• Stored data
# # # #
(** ** Initialisation *)

(** The two results of one handshake, as [x3dh_agreement] gives them. *)
Record paired (ra rb : Result) (eph spk : KeyPair) : Prop := {
  pr_secret : SharedSecret rb = SharedSecret ra;
  pr_chain : InitialChainKey rb = InitialChainKey ra;
  pr_eph : LocalEphemeral ra = Some eph;
  pr_eph_ok : key_pair_ok (PrivateKey eph) (PublicKey eph);
  pr_remote : RemoteRatchetKey ra = Some (PublicKey spk);
  pr_spk : LocalRatchetKey rb = Some spk;
  pr_spk_ok : key_pair_ok (PrivateKey spk) (PublicKey spk);
  pr_msg : msg_EphemeralKey (InitialMessage rb) = PublicKey eph
}.

Lemma init_recv_inv P ck s :
  DHr s = Some P -> Nr s = 0 -> CKr s = ck -> MKSkipped s = ∅ -> recv_inv P ck ∅ s.
Proof.
  intros H1 H2 H3 H4. split; [done|rewrite H2; done|by rewrite H2| |].
  - intros n. rewrite H4, lookup_empty, decide_False; [done|]. rewrite H2. lia.
  - intros n Hn. by apply elem_of_empty in Hn.
Qed.

Lemma init_st_ok s P :
  DHr s = Some P -> Ns s = 0 -> Nr s = 0 -> PN s = 0 -> MKSkipped s = ∅ -> P ∈ SeenDH s -> st_ok s.
Proof.
  intros H1 H2 H3 H4 H5 H6. split; rewrite ?H2, ?H3, ?H4, ?H5; try done.
  - intros k [v Hv]. by rewrite lookup_empty in Hv.
  - intros d Hd. congruence.
Qed.

Lemma InitializeState_initiator ra t t' A :
  InitializeState ra true t = (t', Ok A) -> InitialChainKey ra <> None \/ LocalEphemeral ra <> None ->
  exists a P z, DHs A = Some a /\ RemoteRatchetKey ra = Some P /\ DHr A = Some P /\
    DH (PrivateKey a) P = Ok z /\ KDFRoot (SharedSecret ra) z = Ok (RK A, CKs A) /\
    CKr A = default zero32 (InitialChainKey ra) /\ SeenDH A = {[P]} /\ MKSkipped A = ∅ /\
    Ns A = 0 /\ Nr A = 0 /\ PN A = 0 /\
    match InitialChainKey ra with
    | Some _ => GenerateKeyPair t = (t', Ok a)
    | None => LocalEphemeral ra = Some a
    end.
Proof.
  intros E Hsome. unfold InitializeState, InitializeStateWithGenerator in E. cbn [default] in E.
  apply st_bind_ok in E as (? & ? & H1 & E). apply st_check_ok in H1 as [-> H1].
  destruct (RemoteRatchetKey ra) as [P|]; [|done].
  apply st_bind_ok in E as (t1 & [st0 a] & H2 & E).
  apply st_bind_ok in E as (? & z & H3 & E). apply st_lift_ok in H3 as [-> H3].
  apply st_bind_ok in E as (? & [rk cks] & H4 & E). apply st_lift_ok in H4 as [-> H4].
  apply st_ret_ok in E as [-> ->]. exists a, P, z.
  destruct (InitialChainKey ra) as [ck|].
  - apply st_bind_ok in H2 as (? & a' & Hg & H2). apply st_ret_ok in H2 as [-> [= -> ->]]. cbn in H4 |- *. split_and!; done.
  - destruct (LocalEphemeral ra) as [kp|]; [|by destruct Hsome].
    apply st_ret_ok in H2 as [-> [= -> ->]]. cbn in H4 |- *. split_and!; done.
Qed.
(* ===== verification/RatchetHeap.v ===== *)
(** * The Double Ratchet on a heap

    [Ratchet] models a [*State] by its value. In the code the fields [DHs] and
    [DHr] are pointers and [MKSkipped] and [SeenDH] are maps, which are updated in
    place and could be shared: [Decrypt] relies on [Clone] to work on a copy and
    writes [*s = *next] at the end. This file has the methods of ratchet/ on a heap
    of Go objects; [RatchetHeapProofs] shows that they refine those of [Ratchet].
    An access through a nil pointer panics, as does one that finds an object of
    another kind, which Go's types exclude. *)

From Stdlib Require Import ZArith Lia.
From Stdlib Require Import Strings.Byte.
From stdpp Require Import base gmap strings list list_numbers vector.
From S2P Require Import Prelude Crypto Keys X3dh Ratchet.
Import Crypto Keys X3dh Ratchet.

Module RatchetHeap.

Abbreviation ptr := positive.

(** *** Objects *)

Record HState : Type := mkHState {
  hDHs : option ptr;
  hDHr : option ptr;
  hRK : key32;
  hCKs : key32;
  hCKr : key32;
  hNs : Z;
  hNr : Z;
  hPN : Z;
  hMKSkipped : option ptr;
  hSeenDH : option ptr
}.

Inductive obj : Type :=
  | OState (s : HState)
  | OPair (k : KeyPair)
  | OKey (k : key32)
  | OSkipped (m : gmap Ratchet.SkippedKey key32)
  | OSeen (m : gset key32).

Abbreviation heap := (gmap ptr obj).

Definition hset_DHs (v : option ptr) (s : HState) : HState :=
  mkHState v (hDHr s) (hRK s) (hCKs s) (hCKr s) (hNs s) (hNr s) (hPN s) (hMKSkipped s) (hSeenDH s).
Definition hset_DHr (v : option ptr) (s : HState) : HState :=
  mkHState (hDHs s) v (hRK s) (hCKs s) (hCKr s) (hNs s) (hNr s) (hPN s) (hMKSkipped s) (hSeenDH s).
Definition hset_RK (v : key32) (s : HState) : HState :=
  mkHState (hDHs s) (hDHr s) v (hCKs s) (hCKr s) (hNs s) (hNr s) (hPN s) (hMKSkipped s) (hSeenDH s).
Definition hset_CKs (v : key32) (s : HState) : HState :=
  mkHState (hDHs s) (hDHr s) (hRK s) v (hCKr s) (hNs s) (hNr s) (hPN s) (hMKSkipped s) (hSeenDH s).
Definition hset_CKr (v : key32) (s : HState) : HState :=
  mkHState (hDHs s) (hDHr s) (hRK s) (hCKs s) v (hNs s) (hNr s) (hPN s) (hMKSkipped s) (hSeenDH s).
Definition hset_Ns (v : Z) (s : HState) : HState :=
  mkHState (hDHs s) (hDHr s) (hRK s) (hCKs s) (hCKr s) v (hNr s) (hPN s) (hMKSkipped s) (hSeenDH s).
Definition hset_Nr (v : Z) (s : HState) : HState :=
  mkHState (hDHs s) (hDHr s) (hRK s) (hCKs s) (hCKr s) (hNs s) v (hPN s) (hMKSkipped s) (hSeenDH s).
Definition hset_PN (v : Z) (s : HState) : HState :=
  mkHState (hDHs s) (hDHr s) (hRK s) (hCKs s) (hCKr s) (hNs s) (hNr s) v (hMKSkipped s) (hSeenDH s).
Definition hset_MKSkipped (v : option ptr) (s : HState) : HState :=
  mkHState (hDHs s) (hDHr s) (hRK s) (hCKs s) (hCKr s) (hNs s) (hNr s) (hPN s) v (hSeenDH s).
Definition hset_SeenDH (v : option ptr) (s : HState) : HState :=
  mkHState (hDHs s) (hDHr s) (hRK s) (hCKs s) (hCKr s) (hNs s) (hNr s) (hPN s) (hMKSkipped s) v.

(** *** Accesses *)

Definition new (o : obj) : ST heap ptr := fun h => let p := fresh (dom h) in (<[p := o]> h, Ok p).
Definition store (p : ptr) (o : obj) : ST heap unit := st_modify <[p := o]>.

Definition get_state (s : ptr) : ST heap HState := fun h =>
  match h !! s with Some (OState st) => (h, Ok st) | _ => (h, Panic) end.

(** An assignment to a field of [*s]. *)
Definition set_state (s : ptr) (f : HState -> HState) : ST heap unit :=
  st ← get_state s;
  store s (OState (f st)).

(** [s.DHr], with the key it points to; likewise [s.DHs]. *)
Definition load_key (p : option ptr) : ST heap (option key32) := fun h =>
  match p with
  | None => (h, Ok None)
  | Some p => match h !! p with Some (OKey k) => (h, Ok (Some k)) | _ => (h, Panic) end
  end.
Definition load_pair (p : option ptr) : ST heap (option KeyPair) := fun h =>
  match p with
  | None => (h, Ok None)
  | Some p => match h !! p with Some (OPair k) => (h, Ok (Some k)) | _ => (h, Panic) end
  end.
(** A nil map reads as an empty one. *)
Definition load_skipped (p : option ptr) : ST heap (gmap Ratchet.SkippedKey key32) := fun h =>
  match p with
  | None => (h, Ok ∅)
  | Some p => match h !! p with Some (OSkipped m) => (h, Ok m) | _ => (h, Panic) end
  end.
Definition load_seen (p : option ptr) : ST heap (gset key32) := fun h =>
  match p with
  | None => (h, Ok ∅)
  | Some p => match h !! p with Some (OSeen m) => (h, Ok m) | _ => (h, Panic) end
  end.

Definition get_DHr (s : ptr) : ST heap (option key32) := st ← get_state s; load_key (hDHr st).
Definition get_DHs (s : ptr) : ST heap (option KeyPair) := st ← get_state s; load_pair (hDHs st).
Definition get_skipped (s : ptr) : ST heap (gmap Ratchet.SkippedKey key32) := st ← get_state s; load_skipped (hMKSkipped st).
Definition get_seen (s : ptr) : ST heap (gset key32) := st ← get_state s; load_seen (hSeenDH st).

(** [s.MKSkipped[k] = v] and [s.SeenDH[k] = struct{}{}] panic on a nil map. *)
Definition put_skipped (s : ptr) (k : Ratchet.SkippedKey) (v : key32) : ST heap unit :=
  st ← get_state s;
  match hMKSkipped st with
  | None => st_lift Panic
  | Some l => m ← load_skipped (Some l); store l (OSkipped (<[k := v]> m))
  end.
Definition put_seen (s : ptr) (k : key32) : ST heap unit :=
  st ← get_state s;
  match hSeenDH st with
  | None => st_lift Panic
  | Some l => m ← load_seen (Some l); store l (OSeen ({[k]} ∪ m))
  end.
(** Deleting from a nil map does nothing. *)
Definition alter_skipped (s : ptr) (f : gmap Ratchet.SkippedKey key32 -> gmap Ratchet.SkippedKey key32) : ST heap unit :=
  st ← get_state s;
  match hMKSkipped st with
  | None => mret tt
  | Some l => m ← load_skipped (Some l); store l (OSkipped (f m))
  end.

Section methods.
Context `{Primitives}.

(** *** skipped.go *)

Fixpoint skip_loop (fuel : nat) (s : ptr) (until : Z) : ST heap unit :=
  st ← get_state s;
  if hNr st <? until then
    match fuel with
    | O => st_err (ErrText "out of fuel")
    | S fuel =>
        _ ← st_check (hNr st =? MaxUint32) ErrCounterOverflow;
        m ← get_skipped s;
        _ ← st_check (Z.of_nat (size m) >=? Ratchet.MaxSkip) ErrMaxSkipExceeded;
        dhr ← get_DHr s;
        match dhr with
        | None => st_err (ErrText "ratchet: missing DHr while skipping")
        | Some dhr =>
            let '(newCKr, mk) := Ratchet.KDFChain (hCKr st) in
            _ ← set_state s (hset_CKr newCKr);
            _ ← put_skipped s (Ratchet.mkSkippedKey dhr (hNr st)) mk;
            _ ← set_state s (hset_Nr (u32 (hNr st + 1)));
            skip_loop fuel s until
        end
    end
  else mret tt.

Definition skipMessageKeys (s : ptr) (until : Z) : ST heap unit :=
  st ← get_state s;
  skip_loop (Z.to_nat (until - hNr st)) s until.

Definition cleanupSkippedKeys (s : ptr) (currentDH : key32) : ST heap unit :=
  alter_skipped s (filter (fun kv => Ratchet.sk_PublicKey kv.1 = currentDH)).

(** *** dh_ratchet.go *)

(** [if s.SeenDH == nil { s.SeenDH = make(...) }] *)
Definition ensure_seen (s : ptr) : ST heap unit :=
  st ← get_state s;
  match hSeenDH st with
  | None => l ← new (OSeen ∅); set_state s (hset_SeenDH (Some l))
  | Some _ => mret tt
  end.
Definition ensure_skipped (s : ptr) : ST heap unit :=
  st ← get_state s;
  match hMKSkipped st with
  | None => l ← new (OSkipped ∅); set_state s (hset_MKSkipped (Some l))
  | Some _ => mret tt
  end.

(** [if s.DHr != nil { s.SeenDH[*s.DHr] = ... }; s.SeenDH[theirPublicKey] = ...] *)
Definition mark_seen (s : ptr) (theirPublicKey : key32) : ST heap unit :=
  _ ← ensure_seen s;
  dhr ← get_DHr s;
  _ ← match dhr with Some d => put_seen s d | None => mret tt end;
  put_seen s theirPublicKey.

Definition reset_counters (s : ptr) : ST heap unit :=
  st ← get_state s;
  _ ← set_state s (hset_PN (hNs st));
  _ ← set_state s (hset_Ns 0);
  set_state s (hset_Nr 0).

(** [newRoot, ck, err := KDFRoot(s.RK, dhOut); ...; s.RK = newRoot; s.CKr = ck] *)
Definition root_step (s : ptr) (dhOut : key32) (set_ck : key32 -> HState -> HState) : ST heap unit :=
  st ← get_state s;
  '(newRoot, ck) ← st_lift (Ratchet.KDFRoot (hRK st) dhOut);
  _ ← set_state s (hset_RK newRoot);
  set_state s (set_ck ck).

Definition DHRatchet (s : ptr) (theirPublicKey : key32) : ST (heap * tape) unit :=
  dhs ← st_fst (get_DHs s);
  match dhs with
  | None => st_err (ErrText "dh ratchet: missing local dh key")
  | Some dhs =>
      _ ← st_fst (mark_seen s theirPublicKey);
      _ ← st_fst (reset_counters s);
      dhOut ← st_lift (DH (PrivateKey dhs) theirPublicKey);
      _ ← st_fst (root_step s dhOut hset_CKr);
      newDH ← st_snd GenerateKeyPair;
      p ← st_fst (new (OPair newDH));
      _ ← st_fst (set_state s (hset_DHs (Some p)));
      dhOutSend ← st_lift (DH (PrivateKey newDH) theirPublicKey);
      _ ← st_fst (root_step s dhOutSend hset_CKs);
      p ← st_fst (new (OKey theirPublicKey));
      _ ← st_fst (set_state s (hset_DHr (Some p)));
      _ ← st_fst (ensure_skipped s);
      st_fst (cleanupSkippedKeys s theirPublicKey)
  end.

(** *** state.go *)

(** A copy of the pair or key behind a pointer that may be nil. *)
Definition copy_pair (p : option ptr) : ST heap (option ptr) :=
  k ← load_pair p;
  match k with None => mret None | Some k => q ← new (OPair k); mret (Some q) end.
Definition copy_key (p : option ptr) : ST heap (option ptr) :=
  k ← load_key p;
  match k with None => mret None | Some k => q ← new (OKey k); mret (Some q) end.

Definition Clone (s : ptr) : ST heap ptr :=
  clone ← get_state s;
  dhs ← copy_pair (hDHs clone);
  dhr ← copy_key (hDHr clone);
  m ← load_skipped (hMKSkipped clone);
  skipped ← new (OSkipped m);
  m ← load_seen (hSeenDH clone);
  seen ← new (OSeen m);
  new (OState (hset_SeenDH (Some seen) (hset_MKSkipped (Some skipped) (hset_DHr dhr (hset_DHs dhs clone))))).

(** The fields of [x3] are copied, except for the pointer [x3.RemoteRatchetKey],
    which [state.DHr] then shares. *)
Definition initialize_initiator (x3 : Result) (remote : option ptr) (generateDH : ST tape KeyPair) (s : ptr) : ST (heap * tape) unit :=
  dhr ← st_fst (load_key remote);
  match dhr with
  | None => st_err (ErrText "ratchet: initiator missing remote ratchet key")
  | Some dhr =>
      _ ← st_fst (set_state s (hset_DHr remote));
      _ ← st_fst (put_seen s dhr);
      dhs ←
        match InitialChainKey x3, LocalEphemeral x3 with
        | Some ck, _ => _ ← st_fst (set_state s (hset_CKr ck)); st_snd generateDH
        | None, Some kp => mret kp
        | None, None => st_snd generateDH
        end;
      p ← st_fst (new (OPair dhs));
      _ ← st_fst (set_state s (hset_DHs (Some p)));
      dhOut ← st_lift (DH (PrivateKey dhs) dhr);
      st_fst (root_step s dhOut hset_CKs)
  end.

Definition initialize_responder (x3 : Result) (generateDH : ST tape KeyPair) (s : ptr) : ST (heap * tape) unit :=
  let remoteDH := msg_EphemeralKey (InitialMessage x3) in
  p ← st_fst (new (OKey remoteDH));
  _ ← st_fst (set_state s (hset_DHr (Some p)));
  _ ← st_fst (put_seen s remoteDH);
  dhs ← match LocalRatchetKey x3 with Some kp => mret kp | None => st_snd generateDH end;
  p ← st_fst (new (OPair dhs));
  _ ← st_fst (set_state s (hset_DHs (Some p)));
  match InitialChainKey x3 with
  | Some ck => st_fst (set_state s (hset_CKs ck))
  | None =>
      dhRecv ← st_lift (DH (PrivateKey dhs) remoteDH);
      _ ← st_fst (root_step s dhRecv hset_CKr);
      newDH ← st_snd generateDH;
      dhSend ← st_lift (DH (PrivateKey newDH) remoteDH);
      _ ← st_fst (root_step s dhSend hset_CKs);
      p ← st_fst (new (OPair newDH));
      st_fst (set_state s (hset_DHs (Some p)))
  end.

Definition InitializeState (x3 : Result) (remote : option ptr) (isInitiator : bool) : ST (heap * tape) ptr :=
  _ ← st_check (bool_decide (SharedSecret x3 = zero32)) (ErrText "ratchet: shared secret must be set");
  skipped ← st_fst (new (OSkipped ∅));
  seen ← st_fst (new (OSeen ∅));
  s ← st_fst (new (OState (mkHState None None (SharedSecret x3) zero32 zero32 0 0 0 (Some skipped) (Some seen))));
  _ ← (if isInitiator then initialize_initiator x3 remote GenerateKeyPair s else initialize_responder x3 GenerateKeyPair s);
  mret s.

Definition RatchetOnSend (s : ptr) : ST (heap * tape) unit :=
  dhr ← st_fst (get_DHr s);
  dhs ← st_fst (get_DHs s);
  match dhr, dhs with
  | Some dhr, Some _ => DHRatchet s dhr
  | _, _ => mret tt
  end.

(** *** message.go and wire.go *)

Definition NextSendingMessageKey (s : ptr) : ST heap (Ratchet.Header * key32) :=
  dhs ← get_DHs s;
  match dhs with
  | None => st_err (ErrText "encrypt: missing sending DH key")
  | Some dhs =>
      st ← get_state s;
      _ ← st_check (bool_decide (hCKs st = zero32)) (ErrText "encrypt: missing sending chain key");
      _ ← st_check (hNs st =? MaxUint32) ErrCounterOverflow;
      let header := Ratchet.mkHeader (PublicKey dhs) (hPN st) (hNs st) in
      let '(newCKs, mk) := Ratchet.KDFChain (hCKs st) in
      _ ← set_state s (hset_CKs newCKs);
      _ ← set_state s (hset_Ns (u32 (hNs st + 1)));
      mret (header, mk)
  end.

(** The first part is that of [NextSendingMessageKey], in both methods of the code. *)
Definition Encrypt (s : ptr) (plaintext associatedData : bytes) : ST heap Ratchet.Message :=
  '(header, mk) ← NextSendingMessageKey s;
  '(encKey, authKey, iv) ← st_lift (Ratchet.DeriveMessageKeys mk);
  nonce ← st_lift (slice iv 0 12);
  let ad := Ratchet.messageAD associatedData header in
  ciphertext ← st_lift (AESGCMEncryptWithNonce encKey plaintext nonce ad);
  mret (Ratchet.mkMessage header (nonce ++ ciphertext)).

(** [s.DHr != nil && header.DH == *s.DHr] *)
Definition current_dh (dhr : option key32) (dh : key32) : bool :=
  match dhr with Some d => bool_decide (d = dh) | None => false end.

(** From the check for duplicates to the message key: the same lines in [Decrypt],
    on the clone, and in [AdvanceForHeader]. *)
Definition receive_key (s : ptr) (header : Ratchet.Header) : ST (heap * tape) key32 :=
  dhr ← st_fst (get_DHr s);
  st ← st_fst (get_state s);
  _ ← st_check (current_dh dhr (Ratchet.hdr_DH header) && (Ratchet.hdr_N header <? hNr st)) ErrDuplicateMessage;
  seen ← st_fst (get_seen s);
  _ ← st_check (negb (is_nil dhr) && negb (current_dh dhr (Ratchet.hdr_DH header)) &&
                bool_decide (Ratchet.hdr_DH header ∈ seen)) ErrDuplicateMessage;
  _ ← (if negb (current_dh dhr (Ratchet.hdr_DH header)) then
         _ ← st_fst (skipMessageKeys s (Ratchet.hdr_PN header));
         DHRatchet s (Ratchet.hdr_DH header)
       else mret tt);
  _ ← st_fst (skipMessageKeys s (Ratchet.hdr_N header));
  st ← st_fst (get_state s);
  _ ← st_check (bool_decide (hCKr st = zero32)) (ErrText "decrypt: missing receiving chain key");
  _ ← st_check (hNr st =? MaxUint32) ErrCounterOverflow;
  let '(newCKr, mk) := Ratchet.KDFChain (hCKr st) in
  _ ← st_fst (set_state s (hset_CKr newCKr));
  _ ← st_fst (set_state s (hset_Nr (u32 (hNr st + 1))));
  mret mk.

Definition AdvanceForHeader (s : ptr) (header : Ratchet.Header) : ST (heap * tape) key32 :=
  m ← st_fst (get_skipped s);
  match m !! Ratchet.skippedKeyForHeader header with
  | Some mk =>
      _ ← st_fst (alter_skipped s (delete (Ratchet.skippedKeyForHeader header)));
      mret mk
  | None => receive_key s header
  end.

Definition Decrypt (s : ptr) (msg : Ratchet.Message) (associatedData : bytes) : ST (heap * tape) bytes :=
  let key := Ratchet.skippedKeyForHeader (Ratchet.Header_ msg) in
  m ← st_fst (get_skipped s);
  match m !! key with
  | Some mk =>
      plaintext ← st_lift (Ratchet.decryptWithMessageKey mk msg associatedData);
      _ ← st_fst (alter_skipped s (delete key));
      mret plaintext
  | None =>
      next ← st_fst (Clone s);
      mk ← receive_key next (Ratchet.Header_ msg);
      plaintext ← st_lift (Ratchet.decryptWithMessageKey mk msg associatedData);
      st ← st_fst (get_state next);
      _ ← st_fst (set_state s (fun _ => st));
      mret plaintext
  end.

End methods.
End RatchetHeap.
Import RatchetHeap.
# # # #
• WORK INSTRUCTION
Each line carrying the string "dhSend" should be copied out from the entries.

• SOLUTION TO THE PROBLEM
      dhSend ← st_lift (DH (PrivateKey newDH) remoteDH);
      _ ← st_fst (root_step s dhSend hset_CKs);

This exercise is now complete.